-- What you should do --
Report back each line of the records that contains the string "congruence".

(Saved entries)

(** The VM frees an envelope, and with it a call nobody took. *)
Definition free_envelope (e : N) : St Reactor unit := fun rx =>
  match fiber_envelopes (bridge rx) !! e with
  | Some env =>
      (tt, {| bridge := set_fiber_envelopes (bridge rx) (delete e (fiber_envelopes (bridge rx)));
              shared := match env_call env with
                        | Some call => drop_command (Call call) (shared rx)
                        | None => shared rx
                        end |})
  | None => (tt, rx)
  end.

Definition with_commands (rx : Reactor) (l : list FiberCommand) : Reactor :=
  {| bridge := bridge rx; shared := set_commands (shared rx) l |}.

Definition is_shutdown (c : FiberCommand) : bool :=
  match c with
  | Shutdown _ => true
  | _ => false
  end.

(** ** Counting permits *)

(** [calls] hold one permit each, of the [limit] there are. *)
Record counted (limit : N) (calls : list FiberCall) (a : Ceiling) : Prop := {
  ct_used : used a = len calls;
  ct_held : Forall (fun c => held (permit c) = 1) calls;
  ct_capacity : capacity a = limit;
  ct_limit : len calls <= limit;
}.

Lemma counted_perm limit l k a : l ≡ₚ k -> counted limit l a -> counted limit k a.
Proof.
  intros Hp [H1 H2 H3 H4]. assert (Hl : len l = len k) by (unfold len; by rewrite Hp).
  constructor; rewrite <- ?Hl; try done. by rewrite <- Hp.
Qed.

#[export] Instance counted_proper limit : Proper (Permutation ==> eq ==> iff) (counted limit).
Proof. intros l k Hp a _ <-. split; by apply counted_perm. Qed.

Lemma counted_ok limit calls a : limit < width64 -> counted limit calls a -> budget_ok a.
Proof. intros Hl [H1 H2 H3 H4]. split; lia. Qed.

Lemma counted_acquire limit calls call a a' :
  limit < width64 -> counted limit calls a ->
  try_acquire a 1 = (Some (permit call), a') -> counted limit (call :: calls) a'.
Proof.
  intros Hlim Hc Ha. pose proof (counted_ok _ _ _ Hlim Hc) as Hok. destruct Hc as [H1 H2 H3 H4].
  apply (try_acquire_some a 1 a' _ Hok) in Ha as (Hh & Hu & Hcap & Hle).
  constructor; rewrite ?len_cons; [lia|by constructor|congruence|lia].
Qed.

Lemma counted_release limit calls call a :
  limit < width64 -> counted limit (call :: calls) a -> counted limit calls (drop_lease (permit call) a).
Proof.
  intros Hlim Hc. pose proof (counted_ok _ _ _ Hlim Hc) as Hok. destruct Hc as [H1 H2 H3 H4].
  apply Forall_cons_1 in H2 as [Hh H2]. rewrite len_cons in *.
  constructor; [|done|done|lia]. rewrite drop_lease_used by (done || lia). lia.
Qed.

(** Releasing what was just acquired leaves no trace. *)
Lemma acquire_release a lease a' :
  budget_ok a -> try_acquire a 1 = (Some lease, a') -> drop_lease lease a' = a.
Proof.
  intros Hok Ha. pose proof (try_acquire_some _ _ _ _ Hok Ha) as (Hh & Hu & Hcap & Hroom).
  destruct Hok as [_ Hw]. destruct a' as [u c], a as [u0 c0]. cbn in *. unfold drop_lease, sub_used. cbn.
  rewrite Hh, Hcap. f_equal. replace (u + width64 - 1) with (u0 + 1 * width64) by lia.
  rewrite N.Div0.mod_add. apply N.mod_small. lia.
Qed.

(** Dropping commands releases the calls among them. *)
Lemma counted_drop limit l calls w :
  limit < width64 -> counted limit (omap call_of l ++ calls) (admission w) ->
  counted limit calls (admission (drop_commands l w)).
Proof.
  intros Hlim. unfold drop_commands. revert calls. induction l as [|c l IH]; intros calls Hc; [done|].
  cbn [foldr]. destruct c as [call|call| |reply]; cbn in Hc; try by apply IH.
  cbn [drop_command admission set_admission]. apply counted_release; [done|]. apply IH.
  eapply counted_perm; [|exact Hc]. apply Permutation_middle.
Qed.

Lemma drop_commands_quiet l w :
  commands (drop_commands l w) = commands w /\ next_ref (drop_commands l w) = next_ref w.
Proof. unfold drop_commands. induction l as [|[call|call| |reply] l [IH1 IH2]]; cbn; by rewrite ?IH1, ?IH2. Qed.

(** ** Envelopes *)

Lemma enveloped_insert m e env :
  m !! e = None -> enveloped (<[e := env]> m) ≡ₚ option_list (env_call env) ++ enveloped m.
Proof.
  intros He. unfold enveloped. rewrite map_to_list_insert by done. cbn. by destruct (env_call env).
Qed.

Lemma enveloped_delete m e env :
  m !! e = Some env -> enveloped m ≡ₚ option_list (env_call env) ++ enveloped (delete e m).
Proof.
  intros He. rewrite <- enveloped_insert by apply lookup_delete_eq. by rewrite insert_delete_id.
Qed.

Lemma enveloped_take m e env env' :
  m !! e = Some env -> env_call env' = None ->
  enveloped m ≡ₚ option_list (env_call env) ++ enveloped (<[e := env']> m).
Proof.
  intros He Hn. rewrite (enveloped_delete m e env) by done. f_equiv.
  rewrite <- (insert_delete_eq m e env'), enveloped_insert by apply lookup_delete_eq. by rewrite Hn.
Qed.

Section admission.
Context `{RubyVM}.

Inductive runtime_step : Runtime -> Runtime -> Prop :=
| step_submit rx k request handle :
    runtime_step {| reactor := rx; executing := k |}
      {| reactor := (in_shared (submit request handle) rx).2; executing := k |}
| step_send rx k c :
    call_of c = None ->
    runtime_step {| reactor := rx; executing := k |}
      {| reactor := (in_shared (send_and_wake c) rx).2; executing := k |}
| step_pass rx k connected :
    runtime_step {| reactor := rx; executing := k |}
      {| reactor := (receive_all connected rx).2; executing := k |}
| step_begin rx k e call :
    (take_call e (bridge rx)).1 = Some call ->
    runtime_step {| reactor := rx; executing := k |}
      {| reactor := (in_bridge (take_call e) rx).2; executing := k ++ [call] |}
| step_end rx k call k' :
    runtime_step {| reactor := rx; executing := k ++ call :: k' |}
      {| reactor := (in_shared (release (permit call)) rx).2; executing := k ++ k' |}
| step_free rx k e :
    runtime_step {| reactor := rx; executing := k |} {| reactor := (free_envelope e rx).2; executing := k |}
| step_stop rx k :
    runtime_step {| reactor := rx; executing := k |}
      {| reactor := (in_shared drop_receiver rx).2; executing := k |}
| step_failed rx k listening error handled rest :
    commands (shared rx) = handled ++ rest ->
    (existsb is_shutdown handled = true -> rest = []) ->
    runtime_step {| reactor := rx; executing := k |}
      {| reactor := (retain_failed_runtime listening error handled (with_commands rx rest)).2; executing := k |}
| step_other rx k w :
    commands w = commands (shared rx) -> admission w = admission (shared rx) ->
    next_ref (shared rx) <= next_ref w ->
    runtime_step {| reactor := rx; executing := k |}
      {| reactor := {| bridge := bridge rx; shared := w |}; executing := k |}.

(** ** The invariant *)

Record admitted (limit : N) (rt : Runtime) : Prop := {
  ad_counted : counted limit (live_calls rt) (admission (shared (reactor rt)));
  ad_fresh : forall e, next_ref (shared (reactor rt)) <= e -> fiber_envelopes (bridge (reactor rt)) !! e = None;
}.

(** The calls a reactor holds besides those being executed. *)
Definition held_calls (rx : Reactor) : list FiberCall :=
  omap call_of (commands (shared rx)) ++ enveloped (fiber_envelopes (bridge rx)).

Definition envelopes_fresh (rx : Reactor) : Prop :=
  forall e, next_ref (shared rx) <= e -> fiber_envelopes (bridge rx) !! e = None.

(** A pass moves calls from the queue to envelopes and changes nothing else that counts,
    whether or not Ruby raises on the way. *)
Lemma receive_keeps fuel connected batch rx res rx' :
  envelopes_fresh rx -> receive fuel connected batch rx = (res, rx') ->
  held_calls rx' ≡ₚ held_calls rx /\ admission (shared rx') = admission (shared rx) /\ envelopes_fresh rx'.
Proof.
  revert batch rx. induction fuel as [|fuel IH]; intros batch rx Hf Hr; [by injection Hr as _ <-|].
  cbn [receive] in Hr. unfold st_bind at 1, in_shared, pop_command in Hr.
  destruct (commands (shared rx)) as [|c cmds] eqn:Ec; [injection Hr as _ <-; by destruct rx|].
  set (rx1 := {| bridge := bridge rx; shared := set_commands (shared rx) cmds |}) in *.
  assert (Hkept : forall rx2, held_calls rx2 ≡ₚ held_calls rx -> envelopes_fresh rx2 ->
    admission (shared rx2) = admission (shared rx) -> forall batch2,
    receive fuel connected batch2 rx2 = (res, rx') ->
    held_calls rx' ≡ₚ held_calls rx /\ admission (shared rx') = admission (shared rx) /\ envelopes_fresh rx').
  { intros rx2 H1 H2 H3 batch2 Hr2. destruct (IH batch2 rx2 H2 Hr2) as (H4 & H5 & H6).
    split_and!; [by rewrite H4|congruence|done]. }
  destruct c as [call|call| |reply].
  - unfold st_bind at 1 in Hr. unfold new_fiber_envelope in Hr.
    assert (H1 : held_calls (new_fiber_envelope call rx1).2 ≡ₚ held_calls rx).
    { unfold held_calls. rewrite Ec. cbn. rewrite enveloped_insert by (apply Hf; lia). cbn.
      by rewrite <- Permutation_middle. }
    assert (H2 : envelopes_fresh (new_fiber_envelope call rx1).2).
    { intros e He. cbn in He |- *. rewrite lookup_insert_ne by lia. apply Hf. lia. }
    cbn -[receive push_envelope] in Hr, H1, H2. unfold tries, pure, st_ret in Hr.
    destruct (push_envelope _ _) as [l|error]; [by refine (Hkept _ _ _ _ _ Hr)|]. injection Hr as _ <-. by split_and!.
  - assert (H1 : held_calls (new_admin_envelope call rx1).2 ≡ₚ held_calls rx).
    { unfold held_calls. rewrite Ec. done. }
    assert (H2 : envelopes_fresh (new_admin_envelope call rx1).2).
    { intros e He. cbn in He |- *. apply Hf. lia. }
    unfold st_bind at 1 in Hr. unfold new_admin_envelope in Hr.
    cbn -[receive push_envelope] in Hr, H1, H2. unfold tries, pure, st_ret in Hr.
    destruct (push_envelope _ _) as [l|error]; [by refine (Hkept _ _ _ _ _ Hr)|]. injection Hr as _ <-. by split_and!.
  - eapply (Hkept rx1); [|done..|exact Hr]. unfold held_calls. by rewrite Ec.
  - injection Hr as _ <-. split_and!; [|done..]. unfold held_calls. cbn. by rewrite Ec.
Qed.

Lemma on_queue_keeps {A} r (m : St ResponseStream A) w :
  commands (on_queue r m w).2 = commands w /\ admission (on_queue r m w).2 = admission w
  /\ next_ref (on_queue r m w).2 = next_ref w.
Proof.
  destruct r as [n|c|c]; cbn [on_queue]; unfold on_channel, on_response, on_request; by destruct (m _).
Qed.

Lemma drop_receiver_counted limit calls w :
  limit < width64 -> counted limit (omap call_of (commands w) ++ calls) (admission w) ->
  counted limit calls (admission (drop_receiver w).2).
Proof. intros Hlim Hc. by apply counted_drop. Qed.

(** A failed runtime releases the call of every command it takes. *)
Lemma retain_keeps listening error handled rx res rx' limit others :
  limit < width64 ->
  retain_failed_runtime listening error handled rx = (res, rx') ->
  counted limit (omap call_of handled ++ omap call_of (commands (shared rx)) ++ others) (admission (shared rx)) ->
  fiber_envelopes (bridge rx') = fiber_envelopes (bridge rx) /\ next_ref (shared rx') = next_ref (shared rx)
  /\ counted limit (omap call_of (commands (shared rx')) ++ others) (admission (shared rx')).
Proof.
  intros Hlim. revert rx. induction handled as [|c handled IH]; intros rx Hr Hc; [by injection Hr as _ <-|].
  cbn [retain_failed_runtime] in Hr. destruct c as [call|call| |reply].
  - unfold st_bind, in_shared, wake_handle, release, modify in Hr.
    destruct (on_queue_keeps (stream (call_handle call)) (push_failure error) (shared rx)) as (H1 & H2 & H3).
    destruct (on_queue _ _ (shared rx)) as [p w]. cbn [fst snd bridge shared] in *.
    destruct (IH _ Hr) as (H4 & H5 & H6); cbn [bridge shared next_ref commands admission set_admission set_posted] in *.
    + rewrite H1, H2. by apply counted_release.
    + by rewrite H4, H5, H3.
  - unfold st_bind, in_bridge, send_answer in Hr.
    destruct (listening (admin_reply call)); by destruct (IH _ Hr Hc) as (H4 & H5 & H6).
  - by apply IH.
  - unfold st_bind, in_bridge, in_shared, send_answer, modify, st_ret in Hr.
    assert (Hd : let w := (drop_receiver (drop_commands handled (shared rx))).2 in
      commands w = [] /\ next_ref w = next_ref (shared rx) /\ counted limit others (admission w)).
    { cbv zeta. destruct (drop_commands_quiet handled (shared rx)) as [H1 H2]. split_and!; [done| |].
      - cbn [drop_receiver snd next_ref]. destruct (drop_commands_quiet (commands (drop_commands handled (shared rx)))
          (drop_commands handled (shared rx))) as [_ ->]. done.
      - apply drop_receiver_counted; [done|]. rewrite H1. by apply counted_drop. }
    destruct Hd as (H1 & H2 & H3).
    assert (fiber_envelopes (bridge rx') = fiber_envelopes (bridge rx)
      /\ shared rx' = (drop_receiver (drop_commands handled (shared rx))).2) as [H4 ->].
    { destruct (listening reply); by injection Hr as _ <-. }
    by rewrite H1.
Qed.

Lemma submit_counted limit request handle w others :
  limit < width64 -> counted limit (omap call_of (commands w) ++ others) (admission w) ->
  counted limit (omap call_of (commands (submit request handle w).2) ++ others) (admission (submit request handle w).2)
  /\ next_ref (submit request handle w).2 = next_ref w.
Proof.
  intros Hlim Hc. unfold submit. destruct (try_acquire (admission w) 1) as [[lease|] a] eqn:Ea.
  - set (call := {| call_request := request; call_handle := handle; permit := lease |}).
    assert (Hc' : counted limit (call :: omap call_of (commands w) ++ others) a) by (by eapply counted_acquire).
    unfold send_and_wake, signal_runtime. cbn [receiving set_admission].
    destruct (receiving w); cbn [snd].
    + destruct (signal _ _) as [r s]. cbn. split; [|done]. rewrite omap_app. cbn.
      eapply counted_perm; [|exact Hc']. rewrite <- app_assoc. apply Permutation_middle.
    + cbn. split; [|done]. by apply (counted_release limit _ call) in Hc'.
  - apply try_acquire_none in Ea as [-> _]; [done|by eapply counted_ok].
Qed.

-- Solution --
  constructor; rewrite ?len_cons; [lia|by constructor|congruence|lia].
    split_and!; [by rewrite H4|congruence|done]. }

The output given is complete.